» ACTIVITY
Please set the lines down again exactly, from the top of the entries through the line that contains "- intros H1".

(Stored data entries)
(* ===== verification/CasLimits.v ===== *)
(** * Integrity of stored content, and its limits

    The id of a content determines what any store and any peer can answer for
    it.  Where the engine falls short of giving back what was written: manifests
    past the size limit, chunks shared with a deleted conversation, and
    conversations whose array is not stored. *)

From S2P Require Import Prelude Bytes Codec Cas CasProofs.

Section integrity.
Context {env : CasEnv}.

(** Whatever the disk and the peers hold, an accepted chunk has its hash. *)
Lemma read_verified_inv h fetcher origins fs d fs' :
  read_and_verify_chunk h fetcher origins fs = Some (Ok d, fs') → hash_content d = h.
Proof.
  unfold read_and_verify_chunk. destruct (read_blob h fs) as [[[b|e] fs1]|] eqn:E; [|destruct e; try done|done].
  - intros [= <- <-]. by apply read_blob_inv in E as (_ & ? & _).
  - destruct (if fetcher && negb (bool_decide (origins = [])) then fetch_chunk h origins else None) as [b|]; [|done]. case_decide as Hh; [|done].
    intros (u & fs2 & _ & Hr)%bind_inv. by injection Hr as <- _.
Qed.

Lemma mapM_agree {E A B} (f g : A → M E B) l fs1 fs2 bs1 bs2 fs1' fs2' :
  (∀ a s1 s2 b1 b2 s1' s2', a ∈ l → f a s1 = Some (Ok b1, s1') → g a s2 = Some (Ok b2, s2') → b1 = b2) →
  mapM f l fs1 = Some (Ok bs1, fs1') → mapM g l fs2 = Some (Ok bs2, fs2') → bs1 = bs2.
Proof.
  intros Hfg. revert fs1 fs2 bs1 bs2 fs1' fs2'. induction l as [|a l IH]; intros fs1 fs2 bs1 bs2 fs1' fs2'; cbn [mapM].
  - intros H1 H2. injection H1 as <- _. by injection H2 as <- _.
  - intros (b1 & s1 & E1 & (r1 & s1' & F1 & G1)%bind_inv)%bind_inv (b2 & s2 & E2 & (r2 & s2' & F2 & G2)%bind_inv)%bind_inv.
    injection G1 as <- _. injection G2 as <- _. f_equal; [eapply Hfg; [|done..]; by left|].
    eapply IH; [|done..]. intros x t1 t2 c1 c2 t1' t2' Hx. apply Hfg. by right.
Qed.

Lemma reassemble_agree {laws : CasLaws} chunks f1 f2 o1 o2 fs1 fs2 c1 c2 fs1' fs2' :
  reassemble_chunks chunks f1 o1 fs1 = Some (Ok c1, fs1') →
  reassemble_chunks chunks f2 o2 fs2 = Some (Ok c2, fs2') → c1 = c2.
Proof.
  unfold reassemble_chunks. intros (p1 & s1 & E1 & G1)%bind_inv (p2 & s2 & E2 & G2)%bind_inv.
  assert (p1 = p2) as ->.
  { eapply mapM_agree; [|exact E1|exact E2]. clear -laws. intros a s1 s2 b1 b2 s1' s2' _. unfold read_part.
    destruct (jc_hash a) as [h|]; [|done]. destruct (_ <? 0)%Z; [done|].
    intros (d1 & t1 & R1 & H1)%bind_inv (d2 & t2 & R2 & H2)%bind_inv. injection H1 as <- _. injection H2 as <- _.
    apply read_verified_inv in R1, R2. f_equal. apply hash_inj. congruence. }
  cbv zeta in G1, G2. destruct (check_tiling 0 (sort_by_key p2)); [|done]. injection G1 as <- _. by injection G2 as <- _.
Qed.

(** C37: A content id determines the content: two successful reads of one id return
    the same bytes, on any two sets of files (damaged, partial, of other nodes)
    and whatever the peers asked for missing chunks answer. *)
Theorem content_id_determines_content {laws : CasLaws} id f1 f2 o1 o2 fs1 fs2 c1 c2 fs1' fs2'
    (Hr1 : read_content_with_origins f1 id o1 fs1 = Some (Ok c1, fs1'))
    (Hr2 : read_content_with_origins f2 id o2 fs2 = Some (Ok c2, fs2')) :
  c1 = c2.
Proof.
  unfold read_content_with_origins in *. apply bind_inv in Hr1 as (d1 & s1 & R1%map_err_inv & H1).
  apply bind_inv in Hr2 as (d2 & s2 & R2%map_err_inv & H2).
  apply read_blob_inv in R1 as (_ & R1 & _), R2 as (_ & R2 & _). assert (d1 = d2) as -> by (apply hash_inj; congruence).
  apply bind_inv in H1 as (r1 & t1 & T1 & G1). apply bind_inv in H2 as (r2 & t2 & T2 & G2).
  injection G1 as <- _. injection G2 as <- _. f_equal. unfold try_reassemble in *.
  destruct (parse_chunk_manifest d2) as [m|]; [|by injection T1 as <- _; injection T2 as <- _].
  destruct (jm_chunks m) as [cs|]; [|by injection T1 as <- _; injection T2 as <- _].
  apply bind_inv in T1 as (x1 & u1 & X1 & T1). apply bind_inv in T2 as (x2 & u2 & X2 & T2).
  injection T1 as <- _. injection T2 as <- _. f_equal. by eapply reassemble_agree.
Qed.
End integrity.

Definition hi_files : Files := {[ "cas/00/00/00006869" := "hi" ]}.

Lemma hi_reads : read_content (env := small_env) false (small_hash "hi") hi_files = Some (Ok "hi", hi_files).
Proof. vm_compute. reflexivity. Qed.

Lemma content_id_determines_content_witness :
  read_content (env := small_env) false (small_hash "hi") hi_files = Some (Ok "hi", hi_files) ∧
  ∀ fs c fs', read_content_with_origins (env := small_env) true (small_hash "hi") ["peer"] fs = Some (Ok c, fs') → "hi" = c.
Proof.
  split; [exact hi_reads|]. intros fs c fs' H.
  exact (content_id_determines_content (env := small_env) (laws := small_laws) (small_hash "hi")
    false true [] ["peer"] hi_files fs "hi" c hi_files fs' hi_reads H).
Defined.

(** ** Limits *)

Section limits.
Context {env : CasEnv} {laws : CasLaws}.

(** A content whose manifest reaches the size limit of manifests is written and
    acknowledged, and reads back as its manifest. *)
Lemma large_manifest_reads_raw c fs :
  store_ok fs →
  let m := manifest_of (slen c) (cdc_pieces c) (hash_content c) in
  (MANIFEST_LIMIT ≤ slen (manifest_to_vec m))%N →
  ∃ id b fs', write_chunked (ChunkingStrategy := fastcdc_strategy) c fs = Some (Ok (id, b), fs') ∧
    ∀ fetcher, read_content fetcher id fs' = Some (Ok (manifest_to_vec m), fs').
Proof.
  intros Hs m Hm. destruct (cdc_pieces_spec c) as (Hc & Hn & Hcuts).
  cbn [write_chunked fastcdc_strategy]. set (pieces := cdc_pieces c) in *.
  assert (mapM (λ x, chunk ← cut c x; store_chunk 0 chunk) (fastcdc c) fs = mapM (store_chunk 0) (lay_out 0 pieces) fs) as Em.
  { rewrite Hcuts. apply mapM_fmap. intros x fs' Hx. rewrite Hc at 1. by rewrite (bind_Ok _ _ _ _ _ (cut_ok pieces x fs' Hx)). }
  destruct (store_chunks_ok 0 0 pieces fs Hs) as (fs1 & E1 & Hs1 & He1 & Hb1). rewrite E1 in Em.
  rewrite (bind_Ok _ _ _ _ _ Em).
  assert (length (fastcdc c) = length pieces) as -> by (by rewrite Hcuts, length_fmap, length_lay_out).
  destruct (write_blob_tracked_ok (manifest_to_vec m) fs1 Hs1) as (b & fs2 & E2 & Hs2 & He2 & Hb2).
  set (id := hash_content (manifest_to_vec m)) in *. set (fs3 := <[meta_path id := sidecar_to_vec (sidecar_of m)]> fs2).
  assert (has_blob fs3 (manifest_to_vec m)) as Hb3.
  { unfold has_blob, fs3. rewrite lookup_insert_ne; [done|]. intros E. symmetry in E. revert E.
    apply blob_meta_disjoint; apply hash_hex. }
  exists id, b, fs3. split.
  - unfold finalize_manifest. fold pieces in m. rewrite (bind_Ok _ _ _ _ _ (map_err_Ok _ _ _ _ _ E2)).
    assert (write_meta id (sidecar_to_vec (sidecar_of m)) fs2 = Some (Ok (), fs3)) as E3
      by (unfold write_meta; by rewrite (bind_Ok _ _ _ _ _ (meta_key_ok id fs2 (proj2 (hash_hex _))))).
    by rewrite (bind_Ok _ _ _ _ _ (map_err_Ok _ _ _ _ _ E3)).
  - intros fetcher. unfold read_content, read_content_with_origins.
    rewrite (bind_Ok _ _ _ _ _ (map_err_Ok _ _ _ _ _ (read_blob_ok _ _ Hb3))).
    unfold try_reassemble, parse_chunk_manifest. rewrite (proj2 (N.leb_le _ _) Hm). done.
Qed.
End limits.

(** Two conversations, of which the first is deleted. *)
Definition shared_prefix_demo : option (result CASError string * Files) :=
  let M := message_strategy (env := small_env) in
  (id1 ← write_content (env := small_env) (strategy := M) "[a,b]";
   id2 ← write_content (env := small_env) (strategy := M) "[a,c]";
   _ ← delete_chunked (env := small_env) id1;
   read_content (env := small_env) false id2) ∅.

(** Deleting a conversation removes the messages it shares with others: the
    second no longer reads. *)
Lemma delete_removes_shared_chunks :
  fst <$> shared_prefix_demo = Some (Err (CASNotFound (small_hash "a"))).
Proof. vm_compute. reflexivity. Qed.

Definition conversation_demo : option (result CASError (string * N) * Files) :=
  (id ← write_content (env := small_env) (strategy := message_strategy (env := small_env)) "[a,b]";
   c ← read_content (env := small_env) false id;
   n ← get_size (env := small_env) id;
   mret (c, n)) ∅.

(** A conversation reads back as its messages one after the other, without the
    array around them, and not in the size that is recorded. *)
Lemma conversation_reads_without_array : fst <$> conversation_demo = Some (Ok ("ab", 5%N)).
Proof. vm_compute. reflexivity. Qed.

» SOLUTION TO THE PROBLEM
(* ===== verification/CasLimits.v ===== *)
(** * Integrity of stored content, and its limits

    The id of a content determines what any store and any peer can answer for
    it.  Where the engine falls short of giving back what was written: manifests
    past the size limit, chunks shared with a deleted conversation, and
    conversations whose array is not stored. *)

From S2P Require Import Prelude Bytes Codec Cas CasProofs.

Section integrity.
Context {env : CasEnv}.

(** Whatever the disk and the peers hold, an accepted chunk has its hash. *)
Lemma read_verified_inv h fetcher origins fs d fs' :
  read_and_verify_chunk h fetcher origins fs = Some (Ok d, fs') → hash_content d = h.
Proof.
  unfold read_and_verify_chunk. destruct (read_blob h fs) as [[[b|e] fs1]|] eqn:E; [|destruct e; try done|done].
  - intros [= <- <-]. by apply read_blob_inv in E as (_ & ? & _).
  - destruct (if fetcher && negb (bool_decide (origins = [])) then fetch_chunk h origins else None) as [b|]; [|done]. case_decide as Hh; [|done].
    intros (u & fs2 & _ & Hr)%bind_inv. by injection Hr as <- _.
Qed.

Lemma mapM_agree {E A B} (f g : A → M E B) l fs1 fs2 bs1 bs2 fs1' fs2' :
  (∀ a s1 s2 b1 b2 s1' s2', a ∈ l → f a s1 = Some (Ok b1, s1') → g a s2 = Some (Ok b2, s2') → b1 = b2) →
  mapM f l fs1 = Some (Ok bs1, fs1') → mapM g l fs2 = Some (Ok bs2, fs2') → bs1 = bs2.
Proof.
  intros Hfg. revert fs1 fs2 bs1 bs2 fs1' fs2'. induction l as [|a l IH]; intros fs1 fs2 bs1 bs2 fs1' fs2'; cbn [mapM].
  - intros H1 H2. injection H1 as <- _. by injection H2 as <- _.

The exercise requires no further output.